At time tj, the frequency at the input of the radio receiver 6 corresponds to the frequency of the greatest gain of the radio receiver (Fig. 2-5 U; the pulse from the FOI 14 briefly closes the key 16. On WE 15, the voltage Ui is remembered (Fig. 28) from the output of GLR1N 10 ( Fig. 2

“).

If the subsequent max-frequencies of the AFC of the radio receiver 6 (Fig. 25) are less than the maximum at the frequency C (at time t), then until the end of the sweep of the GLINE 10 voltage, the output voltage of the extremum-mountain 12, and consequently, the voltage at the CE 15 does not change. Thus, the voltage stored in the DE 15 (Fig. 2B) at the end of the sweep is equal to the output voltage — GLINE 10 (FIG. 2d), corresponding to the frequency of the input signal of the radio receiver 6.

At time t / at the end of the sweep, the voltage of the CLAY 10 is reset to the initial value 0, run by reverse FOI 18. The impulse from FOI 18 switches the trigger 19 to state 1 (Fig. 2 g) j and the subsequent sweep of the voltage CLIN is prohibited 10, and the control input of the FNG 9 is switched off by the switch 17 from the output of the GLINE H and connected to the output of the DI 15.

Since the transmission coefficient for the VE 15 voltage is equal to one, the VO 9 generates a voltage with a frequency that, after mixing with the local oscillator frequency of the radio receiver, generates a signal with frequency fj (Fig. 2 V) at the radio receiver input, and the smallest the voltage uj (Fig. 26), corresponding to the receiver sensitivity parameter; The leading edge of the potential from the output of trigger 19 triggers on AAC 8 the measurement of the output voltage of the BAUN 7 and the frequency settings of the radio receiver.
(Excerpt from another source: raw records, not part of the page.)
Lemma server_inv_moves s phs s' phs' : serverInv s phs → moves exec allowedG nextG PFree startedG s phs s' phs' → serverInv s' phs'.
Proof.
  intros [H1 H2 H3 H4 H5 H6] Hm. destruct Hm as [|i ph o r s' env fuel ps Hph Ha He].
  { split; rewrite ?countIf_app, ?countIf_one; simpl; try done; try lia. apply Forall_app. split; [done|by repeat constructor]. }
  pose proof (countIf_insert isLauncher phs i ph (nextG ph o r) Hph) as C1.
  pose proof (countIf_insert isServer phs i ph (nextG ph o r) Hph) as C2.
  pose proof (countIf_insert inOnce phs i ph (nextG ph o r) Hph) as C3.
  fold (b2n (isLauncher ph)) (b2n (isLauncher (nextG ph o r))) in C1. fold (b2n (isServer ph)) (b2n (isServer (nextG ph o r))) in C2.
  fold (b2n (inOnce ph)) (b2n (inOnce (nextG ph o r))) in C3.
  pose proof (Forall_lookup_1 _ _ _ _ H6 Hph) as Hok. pose proof (list_elem_of_lookup_2 _ _ _ Hph) as Hin.
  assert (∀ f, (b2n (f ph) ≤ countIf f phs)%nat) as Hpos.
  { intros f. destruct (f ph) eqn:E; [by apply (countIf_pos f phs ph)|simpl; lia]. }
  pose proof (Hpos isLauncher) as P1. pose proof (Hpos isServer) as P2. pose proof (Hpos inOnce) as P3.
  assert (inOnce ph = true → sv_once s = OnceRunning) as Hon.
  { intros E. rewrite E in P3. simpl in P3. destruct (decide (sv_once s = OnceRunning)) as [|Eo]; [done|].
    rewrite bool_decide_eq_false_2 in H3 by done. simpl in H3. lia. }
  destruct (exec_counts env fuel o s r s' ps ph (countIf isLauncher phs - b2n (isLauncher ph)) (countIf isServer phs - b2n (isServer ph))
    (countIf inOnce phs - b2n (inOnce ph)) He Ha) as (N1 & N2 & N3); [lia..|].
  assert (countIf isLauncher (startedG o) = 0%nat) as S1 by (by destruct o). assert (countIf inOnce (startedG o) = 0%nat) as S3 by (by destruct o).
  pose proof (exec_later _ _ _ _ _ _ _ _ He Ha Hon) as HL. split; rewrite ?countIf_app; [lia..| | |].
  - clear -He Ha Hon Hok H4. server_cases s o; naive_solver.
  - clear -He Ha Hok H5. server_cases s o; naive_solver.
  - apply Forall_app. split; [|by destruct o; repeat constructor]. apply Forall_insert.
    + eapply Forall_impl; [exact H6|]. intros ph'. by apply phaseOk_later.
    + by eapply exec_phaseOk.
Qed.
The sensitivity of the radio receiver at an intermediate frequency that differs from the standard value of 465 kHz at t 2 kHz is measured with an error of no more than 10%, which provides a control accuracy of 5 times.

Claims (1)

Invention Formula Automated monitoring device for radio sensitivity according to aut. St. No. 748289, distinguished by the fact that, in order to increase the accuracy of control, a linearly varying voltage generator, an extremator, a comparator, two single pulse generators, a storage element, a key, a switch and a trigger, and one of the comparator inputs connected directly to the extremer inlet and through a voltage shift element to the output of the automatic voltage setting unit, and the second input of the comparator is connected to the extremizer output, and the output of the comparator through the first driver of a single and pulse is coupled to a control input of a key, which is output from the memory element connected to a first input of a switch output coupled to the input of the intermediate frequency oscillator. The second input of the switch is connected to the inputs of the key and the second driver of a single pulse and to the generator output of a linear-varying voltage, the control input of which is combined with the control input of the switch, with the input of the trigger. with the output of the second shaper of a single pulse, and with the second input of the data processing unit, the third input of which is connected to the input of the voltage stabilizer unit, the mounting inputs of the storage element, the trigger and the xfrefremator are connected to the input of the Device Set, O ,. (puf.l 6946 5 Set o 068 Sources of information taken into account during the examination 1. USSR Author's Certificate No. 748289, cl. Q 01R 27/28, 1978 (prototype).